Natalia Ihorivna Prykhodko (Наталія Ігорівна Приходько; born 29 October 1981) is a Ukrainian politician and who has been a People's Deputy, having been elected to the Verkhovna Rada in 2019.

==Early life and education==
Prykhodko received higher education. She graduated from the National Academy of the State Tax Service of Ukraine, where she received a master's degree with honors (specialty "Jurisprudence").

==Career==
Since 2004, Prykhodko has worked as a specialist legal consultant in a private company. From 2008 to 2010, she was the chief specialist of the department of legal analysis and examination of the executive body of the Kyiv City Council (KMDA). From 2010 to 2012, she was in the apparatus of the Verkhovna Rada. In 2014, she became been the deputy head of the administration — the head of the department of organizational and documentary support for the activities of the Mayor of Kyiv. She was also deputy of the Kyiv City Council representing the Petro Poroshenko Bloc and a member of the Commission on Regulations and Deputy Ethics.

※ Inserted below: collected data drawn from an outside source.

(** * The-Universal-Bitcoin-Identity-Layer: regression-check harness

    A shallow embedding of the three Python sources of the repository:

    - [tests/test_static_analysis.py]  (module [StaticAnalysis]),
    - [tests/test_critical_fixes.py]   (module [CriticalFixes]),
    - [wsgi.py]                        (module [Wsgi]).

    Python [str] values are modelled as [string] (texts over 8-bit
    characters; the character classes of the code are modelled on the ASCII
    range), Python [int] as [Z], printing as a writer over a list of output
    events, exceptions as an error result, the file system and the current
    directory as an explicit [world]. *)

From stdpp Require Import gmap strings list.
From Stdlib Require Import String Ascii ZArith DecimalString Lia.

Open Scope string_scope.
Open Scope Z_scope.

(** ** Python strings *)

Module Py.

Definition dquote : ascii := "034"%char.
Definition newline : ascii := "010"%char.
Definition nl : string := String newline "".

(** [str(n)] for an [int]. *)
Definition str_int (n : Z) : string := NilZero.string_of_int (Z.to_int n).

(** [len(s)] *)
Definition len (s : string) : Z := Z.of_nat (String.length s).

(** [c * n] for a one-character string [c]. *)
Fixpoint str_repeat (c : string) (n : nat) : string :=
  match n with
  | O => ""
  | S n' => c +:+ str_repeat c n'
  end.

(** [s.startswith(p)] *)
Fixpoint startswith (s p : string) : bool :=
  match p, s with
  | "", _ => true
  | String _ _, "" => false
  | String a p', String b s' => if Ascii.eqb a b then startswith s' p' else false
  end.

(** [sub in s] *)
Fixpoint str_in (sub s : string) : bool :=
  startswith s sub ||
  match s with
  | "" => false
  | String _ s' => str_in sub s'
  end.

(** [x in l] for a list of strings (equality of elements, not substring). *)
Definition list_in (x : string) (l : list string) : bool :=
  existsb (String.eqb x) l.

(** [s.split('\n')]: the fields between the occurrences of the separator
    character; the empty text has the single field [""]. *)
Fixpoint split (sep : ascii) (s : string) : list string :=
  match s with
  | "" => [""]
  | String c s' =>
      if Ascii.eqb c sep then "" :: split sep s'
      else match split sep s' with
           | [] => [String c ""]
           | f :: fs => String c f :: fs
           end
  end.

(** [sep.join(l)] *)
Fixpoint join (sep : string) (l : list string) : string :=
  match l with
  | [] => ""
  | [x] => x
  | x :: xs => x +:+ sep +:+ join sep xs
  end.

(** [c.isspace()] on the ASCII range: tab, LF, VT, FF, CR, FS, GS, RS, US
    and the space. *)
Definition isspace (c : ascii) : bool :=
  let n := nat_of_ascii c in
  ((9 <=? n) && (n <=? 13) || (28 <=? n) && (n <=? 32))%nat.

Fixpoint lstrip (s : string) : string :=
  match s with
  | "" => ""
  | String c s' => if isspace c then lstrip s' else s
  end.

Fixpoint rstrip (s : string) : string :=
  match s with
  | "" => ""
  | String c s' =>
      match rstrip s' with
      | "" => if isspace c then "" else String c ""
      | r => String c r
      end
  end.

(** [s.strip()] *)
Definition strip (s : string) : string := rstrip (lstrip s).

(** [s.replace(old, new)] for a non-empty [old]: the occurrences of [old]
    are replaced from left to right, without overlap.  [skip] counts the
    characters of an occurrence that are still to be dropped. *)
Fixpoint replace_from (old new : string) (skip : nat) (s : string) : string :=
  match s with
  | "" => ""
  | String c s' =>
      match skip with
      | S k => replace_from old new k s'
      | O =>
          if startswith s old
          then new +:+ replace_from old new (String.length old - 1) s'
          else String c (replace_from old new 0 s')
      end
  end.

Definition replace (s old new : string) : string := replace_from old new 0 s.

(** [l[lo:hi]] for [0 <= lo]. *)
Definition slice {A} (l : list A) (lo hi : Z) : list A :=
  take (Z.to_nat (hi - lo)) (drop (Z.to_nat lo) l).

(** [enumerate(l, start)] *)
Fixpoint enumerate {A} (l : list A) (start : Z) : list (Z * A) :=
  match l with
  | [] => []
  | x :: xs => (start, x) :: enumerate xs (start + 1)
  end.

(** [sorted(l)] for strings: ascending in the code-point order. *)
Fixpoint insort (x : string) (l : list string) : list string :=
  match l with
  | [] => [x]
  | y :: ys => if String.leb x y then x :: l else y :: insort x ys
  end.

Definition sorted (l : list string) : list string := foldr insort [] l.

(** [repr(s)] of a string of printable ASCII characters: single quotes,
    unless the text has a single quote and no double quote; the backslash,
    the chosen quote and the control characters are escaped. *)
Definition has_char (c : ascii) (s : string) : bool :=
  existsb (Ascii.eqb c) (list_ascii_of_string s).

Definition hex_digit (n : nat) : ascii :=
  ascii_of_nat (if (n <? 10)%nat then 48 + n else 87 + n).

Definition repr_char (q c : ascii) : string :=
  let n := nat_of_ascii c in
  if Ascii.eqb c "\"%char then "\\"
  else if Ascii.eqb c q then String "\"%char (String q "")
  else if Ascii.eqb c newline then "\n"
  else if Ascii.eqb c "013"%char then "\r"
  else if Ascii.eqb c "009"%char then "\t"
  else if ((n <? 32) || (n =? 127))%nat
       then "\x" +:+ String (hex_digit (n / 16)) (String (hex_digit (n mod 16)) "")
  else String c "".

Fixpoint repr_body (q : ascii) (s : string) : string :=
  match s with
  | "" => ""
  | String c s' => repr_char q c +:+ repr_body q s'
  end.

Definition repr (s : string) : string :=
  let q := if has_char "'"%char s && negb (has_char dquote s)
           then dquote else "'"%char in
  String q (repr_body q s) +:+ String q "".

End Py.

(** ** The fragment of Python's [re] used by the checks

    A backtracking matcher in continuation-passing style.  The patterns of
    the code quantify single characters only ([.*?] and [\w+]), so the
    quantifiers carry a character set. *)

Module Re.

Inductive cset :=
| CChar (c : ascii)      (* a literal character, escaped or not *)
| CSet (cs : string)     (* [...] *)
| CDot                   (* . *)
| CWord.                 (* \w *)

Inductive regex :=
| RChar (c : cset)
| RSeq (r1 r2 : regex)
| RAlt (r1 r2 : regex)          (* r1|r2 *)
| RLazyStar (c : cset)          (* c*? *)
| RPlus (c : cset)              (* c+ *)
| RGroup (r : regex)            (* (r), the capture group 1 *)
| RLookahead (r : regex)        (* (?=r) *)
| REps.                         (* the empty pattern *)

(** A literal text as a pattern. *)
Fixpoint lit (s : string) : regex :=
  match s with
  | "" => REps
  | String c "" => RChar (CChar c)
  | String c s' => RSeq (RChar (CChar c)) (lit s')
  end.

(** The class of the word characters on the ASCII range: the letters,
    the digits and the underscore.  On a [str], Python also counts the
    letters and digits beyond ASCII, which the texts modelled here do not
    have. *)
Definition is_word (c : ascii) : bool :=
  let n := nat_of_ascii c in
  ((48 <=? n) && (n <=? 57) || (65 <=? n) && (n <=? 90)
   || (97 <=? n) && (n <=? 122) || (n =? 95))%nat.

(** [dotall] is the flag [re.DOTALL]. *)
Definition cset_mem (dotall : bool) (cs : cset) (c : ascii) : bool :=
  match cs with
  | CChar a => Ascii.eqb a c
  | CSet s => Py.has_char c s
  | CDot => dotall || negb (Ascii.eqb c Py.newline)
  | CWord => is_word c
  end.

(** The text of [s] consumed when [rest] remains. *)
Definition consumed (s rest : string) : string :=
  String.substring 0 (String.length s - String.length rest) s.

(** The state of a match: what remains of the text and the group 1. *)
Definition mstate : Type := string * option string.

Section Matcher.
Variable dotall : bool.

(** [c*?] tries the continuation first and takes one more character only
    when it fails. *)
Fixpoint lazy_star (c : cset) (g : option string)
    (k : string -> option string -> option mstate) (s : string) : option mstate :=
  match k s g with
  | Some m => Some m
  | None =>
      match s with
      | String a s' => if cset_mem dotall c a then lazy_star c g k s' else None
      | "" => None
      end
  end.

(** [c*] takes as many characters as it can and gives them back one by
    one. *)
Fixpoint greedy_star (c : cset) (g : option string)
    (k : string -> option string -> option mstate) (s : string) : option mstate :=
  match s with
  | String a s' =>
      if cset_mem dotall c a then
        match greedy_star c g k s' with
        | Some m => Some m
        | None => k s g
        end
      else k s g
  | "" => k s g
  end.

Fixpoint rmatch (r : regex) (s : string) (g : option string)
    (k : string -> option string -> option mstate) : option mstate :=
  match r with
  | RChar c =>
      match s with
      | String a s' => if cset_mem dotall c a then k s' g else None
      | "" => None
      end
  | RSeq r1 r2 => rmatch r1 s g (fun s' g' => rmatch r2 s' g' k)
  | RAlt r1 r2 =>
      match rmatch r1 s g k with
      | Some m => Some m
      | None => rmatch r2 s g k
      end
  | RLazyStar c => lazy_star c g k s
  | RPlus c =>
      match s with
      | String a s' => if cset_mem dotall c a then greedy_star c g k s' else None
      | "" => None
      end
  | RGroup r1 => rmatch r1 s g (fun s' _ => k s' (Some (consumed s s')))
  | RLookahead r1 =>
      match rmatch r1 s g (fun s' g' => Some (s', g')) with
      | Some (_, g') => k s g'
      | None => None
      end
  | REps => k s g
  end.

(** [pattern.match(s)]: a match at the start of [s]. *)
Definition match_here (r : regex) (s : string) : option mstate :=
  rmatch r s None (fun s' g => Some (s', g)).
End Matcher.

(** A match object: the start offset, [group(0)] and [group(1)]. *)
Record match_obj := { start : nat; group0 : string; group1 : option string }.

(** [re.search(r, s, flags)]: the match at the leftmost start. *)
Fixpoint search_from (dotall : bool) (r : regex) (pos : nat) (s : string)
    : option match_obj :=
  match match_here dotall r s with
  | Some (rest, g) =>
      Some {| start := pos; group0 := consumed s rest; group1 := g |}
  | None =>
      match s with
      | "" => None
      | String _ s' => search_from dotall r (S pos) s'
      end
  end.

Definition search (r : regex) (s : string) (dotall : bool) : option match_obj :=
  search_from dotall r 0 s.

(** [re.finditer(r, s)] for a pattern that matches no empty text: the
    matches from left to right, without overlap.  [skip] counts the
    characters of the last match that are still to be passed. *)
Fixpoint finditer_from (r : regex) (pos skip : nat) (s : string) : list match_obj :=
  match skip with
  | S k =>
      match s with
      | "" => []
      | String _ s' => finditer_from r (S pos) k s'
      end
  | O =>
      match match_here false r s with
      | Some (rest, g) =>
          let m := {| start := pos; group0 := consumed s rest; group1 := g |} in
          match s with
          | "" => [m]
          | String _ s' =>
              m :: finditer_from r (S pos) (String.length (group0 m) - 1) s'
          end
      | None =>
          match s with
          | "" => []
          | String _ s' => finditer_from r (S pos) 0 s'
          end
      end
  end.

Prykhodko was a candidate for People's Deputy from the Opposition Platform — For Life party in the 2019 Ukrainian parliamentary election, No. 26 on the list. At the time of the elections, she was temporarily not working. She lives in the city of Kyiv. As a deputy, Prykhodko is a member of the Committee of the Verkhovna Rada on the Rules of Procedure, deputy ethics and organization of the work of the Verkhovna Rada, and chairman of the subcommittee on the organization of the work of the Verkhovna Rada.

==Personal life==
Prykhodko is married and has two children. In 2015, she declared that she was below the poverty line with an income of 20,000 hryvnias per year.